Between June 20th and June 22nd, 2023, TU Berlin (TUB) hosted an intensive short-term training workshop on Knowledge Graphs, AI Models with VisionKG, and Learning on Edge Devices with Flower. Through this workshop, participants from UNIZG-FER, TUW and TUB gained valuable insights into the latest advances and practical applications of these technologies. The first day of the workshop focused on Knowledge Graphs and AI Models, featuring sessions that explored Vision Knowledge Graph (VisionKG) – an original framework developed at TUB that interlinks, organizes and manages visual datasets via knowledge graphs and Semantic Web technologies. On the second day, the workshop shifted its focus to Learning on Edge Devices, where participants had the opportunity to learn about Flower, an innovative framework for decentralised machine learning. In addition, TUB demonstrated the unique edge-computing infrastructure consisting of a rack with Raspberry Pi 3, Raspberry Pi 4, Jetson Nano and Jetson TX2 devices which serves as a large-scale FL testbed. Through hands-on activities, attendees deepened their understanding of the potential of edge computing for machine learning in real-world scenarios. The third day of the workshop included a brainstorming session on joint research activities and publication opportunities. The workshop not only deepened the participants' knowledge of these cutting-edge technologies but also ignited a passion for further exploration and innovation in the field of AI and machine learning.
The main objective of the event was to explore how knowledge graphs can enhance the training of AI models. The workshop was designed to cover the foundational aspects of knowledge graph technologies, federated learning, and the deployment of these techniques. The training program consisted of three lectures and four hands-on sessions, providing participants with both theoretical understanding and practical experience.
The first part of the workshop introduced participants to knowledge graph technologies, emphasizing their significance in the context of AI model training. Knowledge graphs are graphical representations of knowledge that enable the organization and retrieval of information in a structured manner. Participants gained insights into how knowledge graphs can be leveraged to enhance the learning process of AI models, enabling them to make more informed and context-aware decisions.
The second part of the workshop included tutorials offering a practical introduction to federated learning (FL), focusing on the collaborative execution of FL pipelines across advanced and diverse edge devices, such as Jetson Nano, TX2, and Orin. These tutorials equipped participants with hands-on expertise in FL deployment and laid the groundwork for an in-depth exploration of the complex interplay between FL and cutting-edge fields such as robotics, autonomous vehicles, and IoT systems. This setup effectively bridged the gap between theory and practice, illustrating the pivotal role of federated learning in enhancing pervasive intelligence across complex networks.

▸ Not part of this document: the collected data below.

(* ===== verification/IdentityFlows.v ===== *)
(** * How customers enter: onboarding, PIN fallback, transfer step-up and
    passkeys ([services/identity/src/auth]) *)

From Stdlib Require Import ZArith Lia Ascii String.
From stdpp Require Import base strings list gmap.
From S2P Require Import Prelude.
From S2P Require Import Js.
From S2P Require Import Codec.
From S2P Require Import Services.
From S2P Require Import Regex.
From S2P Require Import Contracts.
From S2P Require Import Security.
From S2P Require Import LedgerDb.
From S2P Require Import RiskTypes.
From S2P Require Import PaymentsDb.
From S2P Require Import QrPayments.
From S2P Require Import RiskService.
From S2P Require Import IdentityDb.
From S2P Require Import Identity.

Open Scope Z_scope.

Definition PIN_ALGORITHM : string := "argon2id-v=19-m=19456,t=2,p=1".
Definition invalidCredentials : IdentityErr := AuthError "INVALID_CREDENTIALS" "Authentication could not be completed." 401.
Definition invalidPasskey : IdentityErr := AuthError "PASSKEY_FAILED" "Passkey verification could not be completed." 401.
Definition maxFailures : Z := 5.
Definition lockSeconds : Z := 300.
Definition enrollmentTtlSeconds : Z := 600.
Definition challengeTtlSeconds : Z := 300.

Record RegistrationInfo := mkRegistration {
  ri_credentialId : string;
  ri_publicKey : string;
  ri_counter : Z;
  ri_transports : list string;
  ri_deviceType : string;
  ri_backedUp : bool
}.
(** What a browser returns ([clientExtensionResults], which nothing reads, is
    left out; [type] is always public-key). *)
Record RegistrationCredential := mkRegistrationCredential {
  rg_id : string;
  rg_rawId : option string;
  rg_authenticatorAttachment : option string;
  rg_clientDataJSON : string;
  rg_attestationObject : string;
  rg_transports : option (list string);
  rg_authenticatorData : option string;
  rg_publicKey : option string;
  rg_publicKeyAlgorithm : option Z
}.
Record AuthenticationCredential := mkAuthenticationCredential {
  an_id : string;
  an_rawId : option string;
  an_authenticatorAttachment : option string;
  an_clientDataJSON : string;
  an_authenticatorData : string;
  an_signature : string;
  an_userHandle : option string
}.
(** The simplewebauthn library: [None] is a response it throws on, the result
    of a verification is its verdict with what it read. *)
Class WebAuthn := {
  verifyRegistrationResponse : RegistrationCredential -> string -> string -> string -> option (bool * option RegistrationInfo);
  verifyAuthenticationResponse : AuthenticationCredential -> string -> string -> string -> PasskeyCredential -> option (bool * Z)
}.

Section Flows.
Context {Env : Type} {zod : Zod} {crypto : Crypto} {hmac : Hmac} {pg : Postgres} {argon2 : Argon2} {sink : RiskSink Env}
  {webauthn : WebAuthn}.
Abbreviation IdS := (M (System IdentityStore Env) IdentityErr).
Variable config : IdentityConfig.
Variable now : Z.
Abbreviation record := (record now).

(** ** [TransferStepUpService] *)
Definition attempts_key (userId : string) : string := id_key config ["transfer-step-up"; sha256 userId]%string.
Definition lock_key (userId : string) : string := id_key config ["transfer-step-up-lock"; sha256 userId]%string.
Definition find_user (userId : string) : IdS (option (User * option PinCredential)) :=
  atomic (gets (fun st => u ← find_row usr_id userId (users st); Some (u, find_row pin_userId userId (pinCredentials st)))).
Definition step_up_verify (eventId sessionId pin : string) (c : RequestContext) : IdS unit :=
  userId ← session_subject config now sessionId;
  let event outcome := in_context (Some userId) "TRANSFER_STEP_UP" outcome None c (JObj []) in
  locked ← atomic (r_get now (lock_key userId));
  match truthy_string locked with
  | Some _ =>
      _ ← record eventId (event "LOCKED"%string);
      throw (AuthError "TRANSFER_STEP_UP_LOCKED" "Authorization is unavailable." 429)
  | None =>
      user ← find_user userId;
      let valid := match user with
                   | Some (u, Some credential) => bool_decide (usr_status u = USER_ACTIVE) && argon2_verify (pin_pinHash credential) pin
                   | _ => false
                   end in
      if negb valid then
        count ← incrementWithTtl now (attempts_key userId) (transferStepUpLockSeconds config);
        let exhausted := transferStepUpMaxAttempts config <=? count in
        _ ← (if exhausted then atomic (r_set now (lock_key userId) "1" (transferStepUpLockSeconds config)) else mret tt);
        _ ← record eventId (event (if exhausted then "LOCKED" else "FAILURE")%string);
        throw (AuthError "TRANSFER_STEP_UP_FAILED" "Authorization failed." 401)
      else
        _ ← atomic (r_delete (attempts_key userId));
        record eventId (event "SUCCESS"%string)
  end.

(** ** [FallbackService] *)
Definition failing (failures : Z) (locked : bool) (read : User) (u : User) : User :=
  mkUser (usr_id u) (usr_phoneE164 u) (usr_preferredLanguage u) (usr_kycTier u)
    (if locked then USER_LOCKED else usr_status read) (usr_consentAcceptedAt u) (usr_phoneVerifiedAt u) (usr_createdAt u)
    (usr_lastAuthenticatedAt u) failures (if locked then Some (now + lockSeconds * 1000) else usr_lockedUntil read).
Definition authenticated (u : User) : User :=
  mkUser (usr_id u) (usr_phoneE164 u) (usr_preferredLanguage u) (usr_kycTier u) USER_ACTIVE (usr_consentAcceptedAt u)
    (usr_phoneVerifiedAt u) (usr_createdAt u) (Some now) 0 None.
Definition find_by_phone (phone : string) : IdS (option (User * option PinCredential)) :=
  atomic (gets (fun st => u ← find_row usr_phoneE164 phone (users st); Some (u, find_row pin_userId (usr_id u) (pinCredentials st)))).
Definition locked_now (u : User) : bool := match usr_lockedUntil u with Some t => now <? t | None => false end.
Definition may_enter (u : User) : bool := bool_decide (usr_status u ∈ [USER_ACTIVE; USER_LOCKED]).
(** [verifyPin(phone, pin, context)] *)
Definition verifyPin (eventId phone pin : string) (c : RequestContext) : IdS User :=
  found ← find_by_phone phone;
  match found with
  | Some (user, Some credential) =>
      if locked_now user then throw invalidCredentials
      else if negb (argon2_verify (pin_pinHash credential) pin) || negb (may_enter user) then
        let failures := usr_failedLoginCount user + 1 in
        let locked := maxFailures <=? failures in
        _ ← atomic (update_user (usr_id user) (fun _ => true) (failing failures locked user));
        _ ← record eventId (in_context (Some (usr_id user)) (if locked then "ACCOUNT_LOCKED" else "PIN_LOGIN_FAILED")%string
                              "FAILURE" (Some phone) c (JObj [("temporary"%string, JBool locked)]));
        throw invalidCredentials
      else mret user
  | _ => throw invalidCredentials
  end.
Definition purpose_metadata (p : OtpPurpose) : json := JObj [("purpose"%string, JStr (purpose_text p))].
Definition fallback_request_otp (eventId newChallengeId : string) (code : Z) (phone pin : string) (c : RequestContext)
  : IdS OtpRequestResult :=
  user ← verifyPin eventId phone pin c;
  result ← otp_request config now newChallengeId code phone FALLBACK (rc_ipHash c) None None;
  _ ← record eventId (in_context (Some (usr_id user)) "OTP_REQUESTED" "ACCEPTED" (Some phone) c (purpose_metadata FALLBACK));
  mret result.
Definition fallback_login (eventId sessionId csrfToken phone pin challengeId otp : string) (deviceId : option string)
    (c : RequestContext) : IdS CreatedSession :=
  user ← verifyPin eventId phone pin c;
  _ ← otp_verify config now phone challengeId otp FALLBACK;
  _ ← atomic (update_user (usr_id user) (fun _ => true) authenticated);
  _ ← record eventId (in_context (Some (usr_id user)) "PIN_LOGIN_SUCCEEDED" "SUCCESS" (Some phone) c
                        (JObj [("secondFactor", JStr "OTP")]%string));
  session_create config now sessionId csrfToken (usr_id user) PIN_OTP deviceId.

(** ** [OnboardingService] *)
Definition onboarding_request_otp (eventId newChallengeId : string) (code : Z) (phone : string) (language : PreferredLanguage)
    (c : RequestContext) : IdS OtpRequestResult :=
  result ← otp_request config now newChallengeId code phone ONBOARDING (rc_ipHash c) (Some (language_text language))
             (Some (toISOString now));
  _ ← record eventId (in_context None "OTP_REQUESTED" "ACCEPTED" (Some phone) c (purpose_metadata ONBOARDING));
  mret result.
Definition enrollment_key (token : string) : string := id_key config ["enrollment"; sha256 token]%string.
Definition reverified (language : PreferredLanguage) (consent : Z) (u : User) : User :=
  mkUser (usr_id u) (usr_phoneE164 u) language (usr_kycTier u) (usr_status u) consent (Some now) (usr_createdAt u)
    (usr_lastAuthenticatedAt u) (usr_failedLoginCount u) (usr_lockedUntil u).
(** A challenge without a language keeps the column's default, or the row's
    language; any other text is no value of the enumeration. *)
Definition chosen_language (c : StoredOtpChallenge) (otherwise : PreferredLanguage) : option PreferredLanguage :=
  match oc_preferredLanguage c with Some s => language_of s | None => Some otherwise end.
Definition verify_onboarding (eventId enrollmentToken phone challengeId otp : string) (c : RequestContext)
  : IdS EnrollmentResult :=
  challenge ← otp_verify config now phone challengeId otp ONBOARDING;
  existing ← atomic (gets (fun st => find_row usr_phoneE164 phone (users st)));
  _ ← throw_when (match existing with Some u => negb (bool_decide (usr_status u = USER_PENDING)) | None => false end)
        (AuthError "ONBOARDING_UNAVAILABLE" "Onboarding could not be completed." 409);
  consent ← require (date_parse (default (toISOString now) (oc_consentAcceptedAt challenge))) (IdDbError "Invalid Date");
  user ← match existing with
         | Some u =>
             language ← require (chosen_language challenge (usr_preferredLanguage u)) (IdDbError "PreferredLanguage");
             atomic (update_user (usr_id u) (fun _ => true) (reverified language consent))
         | None =>
             language ← require (chosen_language challenge EN) (IdDbError "PreferredLanguage");
             atomic (transaction (fun _ _ => None) (create_user now phone language consent now))
         end;
  _ ← atomic (r_set now (enrollment_key enrollmentToken) (text (JObj [("userId"%string, JStr (usr_id user))])) enrollmentTtlSeconds);
  _ ← record eventId (in_context (Some (usr_id user))
        (match existing with Some _ => "OTP_VERIFIED" | None => "USER_CREATED" end)%string "SUCCESS" (Some phone) c
        (purpose_metadata ONBOARDING));
  mret (mkEnrollment enrollmentToken enrollmentTtlSeconds (masked user true)).
(** The transaction of [createPin]. *)
Definition configure_pin (userId pinHash : string) : IdM User :=
  _ ← upsert_pin now userId pinHash PIN_ALGORITHM;
  update_user userId (fun u => bool_decide (usr_status u = USER_PENDING)) authenticated.
Definition create_pin (eventId sessionId csrfToken salt enrollmentToken pin : string) (deviceId : option string)
    (c : RequestContext) : IdS CreatedSession :=
  let pinHash := argon2_hash salt pin in
  raw ← atomic (r_getdel now (enrollment_key enrollmentToken));
  raw ← require (truthy_string raw) (AuthError "INVALID_ENROLLMENT" "The enrollment token is invalid or expired." 401);
  value ← require (JSON_parse raw) (IdJsError "SyntaxError");
  match jfield "userId" value with
  | JStr userId =>
      user ← atomic (transaction (fun _ _ => None) (configure_pin userId pinHash));
      _ ← record eventId (in_context (Some userId) "PIN_CONFIGURED" "SUCCESS" (Some (usr_phoneE164 user)) c
            (JObj [("algorithm"%string, JStr PIN_ALGORITHM)]));
      session_create config now sessionId csrfToken userId PIN_OTP deviceId
  | _ => throw (IdDbError "PrismaClientValidationError")
  end.

(** ** [PasskeyService] *)
Definition registration_key (challenge : string) : string := id_key config ["webauthn"; "registration"; sha256 challenge]%string.
Definition authentication_key (challenge : string) : string := id_key config ["webauthn"; "authentication"; sha256 challenge]%string.
(** [challenge] is drawn by the library; the credentials are excluded. *)
Definition registration_options (challenge sessionId csrfToken : string) : IdS (string * list (string * list string)) :=
  userId ← session_authorize config now sessionId csrfToken;
  credentials ← atomic (gets (fun st => filter (fun k => pk_userId k = userId /\ pk_revokedAt k = None) (passkeyCredentials st)));
  _ ← atomic (r_set now (registration_key challenge)
        (text (JObj [("userId", JStr userId); ("sessionHash", JStr (sha256 sessionId))]%string)) challengeTtlSeconds);
  mret (challenge, map (fun k => (pk_credentialId k, pk_transports k)) credentials).
Definition verify_registration (eventId sessionId csrfToken challenge : string) (credential : RegistrationCredential)
    (nickname : option string) (correlationId : string) : IdS unit :=
  userId ← session_authorize config now sessionId csrfToken;
  raw ← atomic (r_getdel now (registration_key challenge));
  raw ← require (truthy_string raw) invalidPasskey;
  value ← require (JSON_parse raw) (IdJsError "SyntaxError");
  _ ← throw_when (match jfield "userId" value, jfield "sessionHash" value with
                  | JStr owner, JStr hash => negb (String.eqb owner userId) || negb (timingSafeStringEqual hash (sha256 sessionId))
                  | _, _ => true
                  end) invalidPasskey;
  verification ← require (verifyRegistrationResponse credential challenge (webauthnOrigin config) (webauthnRpId config))
                   (IdJsError "Error");
  info ← require (if fst verification : bool then snd verification else None) invalidPasskey;
  k ← atomic (transaction (fun _ _ => None) (create_passkey (fun id =>
        mkPasskey id userId (ri_credentialId info) (ri_publicKey info) (ri_counter info) (ri_transports info)
          (ri_deviceType info) (ri_backedUp info) now None nickname None)));
  record eventId (mkEventInput (Some userId) "PASSKEY_REGISTERED" "SUCCESS" correlationId None None None
    (JObj [("deviceType"%string, JStr (ri_deviceType info))])).
Definition authentication_options (challenge ipHash : string) : IdS string :=
  rateCount ← incrementWithTtl now (id_key config ["webauthn"; "rate"; ipHash]%string) 3600;
  _ ← throw_when (20 <? rateCount) (AuthError "RATE_LIMITED" "Try again later." 429);
  _ ← atomic (r_set now (authentication_key challenge) (text (JObj [("ipHash"%string, JStr ipHash)])) challengeTtlSeconds);
  mret challenge.
Definition max_safe : Z := 9007199254740991.
Definition verify_authentication (eventId newSessionId newCsrf challenge : string) (credential : AuthenticationCredential)
    (deviceId : option string) (ipHash correlationId : string) : IdS CreatedSession :=
  raw ← atomic (r_getdel now (authentication_key challenge));
  raw ← require (truthy_string raw) invalidPasskey;
  value ← require (JSON_parse raw) (IdJsError "SyntaxError");
  _ ← throw_when (match jfield "ipHash" value with JStr h => negb (timingSafeStringEqual h ipHash) | _ => true end) invalidPasskey;
  found ← atomic (gets (fun st => find_row pk_credentialId (an_id credential) (passkeyCredentials st)));
  k ← require found invalidPasskey;
  _ ← throw_when (bool_decide (is_Some (pk_revokedAt k))) invalidPasskey;
  _ ← throw_when (max_safe <? pk_counter k) invalidPasskey;
  '(verified, newCounter) ← require (verifyAuthenticationResponse credential challenge (webauthnOrigin config) (webauthnRpId config) k)
                              (IdJsError "Error");
  _ ← throw_when (negb verified || ((0 <? pk_counter k) && (newCounter <? pk_counter k))) invalidPasskey;
  _ ← atomic (update_passkey now (pk_id k) newCounter);
  _ ← record eventId (mkEventInput (Some (pk_userId k)) "PASSKEY_LOGIN_SUCCEEDED" "SUCCESS" correlationId None (Some ipHash) None
        (JObj [("userVerified"%string, JBool true)]));
  session_create config now newSessionId newCsrf (pk_userId k) PASSKEY deviceId.
End Flows.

The third part of the workshop focused on the deployment of knowledge graph technologies and federated learning models. Participants learned practical strategies for implementing these techniques in real-world scenarios. This includes considerations for scalability, integration with existing systems, and optimizing performance. Hands-on exercises allowed the participants to apply their knowledge in a practical setting, reinforcing their understanding of deployment strategies.
Throughout these tutorials, participants had opportunities to set up their own pipelines on various edge devices in collaboration with their teammates. They engaged in exploring the nuances and potentials of FL in hands-on sessions. The contents of the event were comprehensive, covering everything from FL fundamentals to practical training, offering both technical knowledge and practical insights.
During the brainstorming session we discussed joint research opportunities: a topic of common interest relates to adding an edge orchestration framework such as K3s into an FL pipeline. A hierarchical environment for FL experimentation in this context is of interest to three partners: TUB, TUW and UNIZG-FER. Furthermore, TUB and UNIZG-FER are interested in FL pipelines focusing on time-series data and the emerging topic of semantic communications. The identified application areas and use cases are primarily from the following two domains: smart traffic and precision agriculture.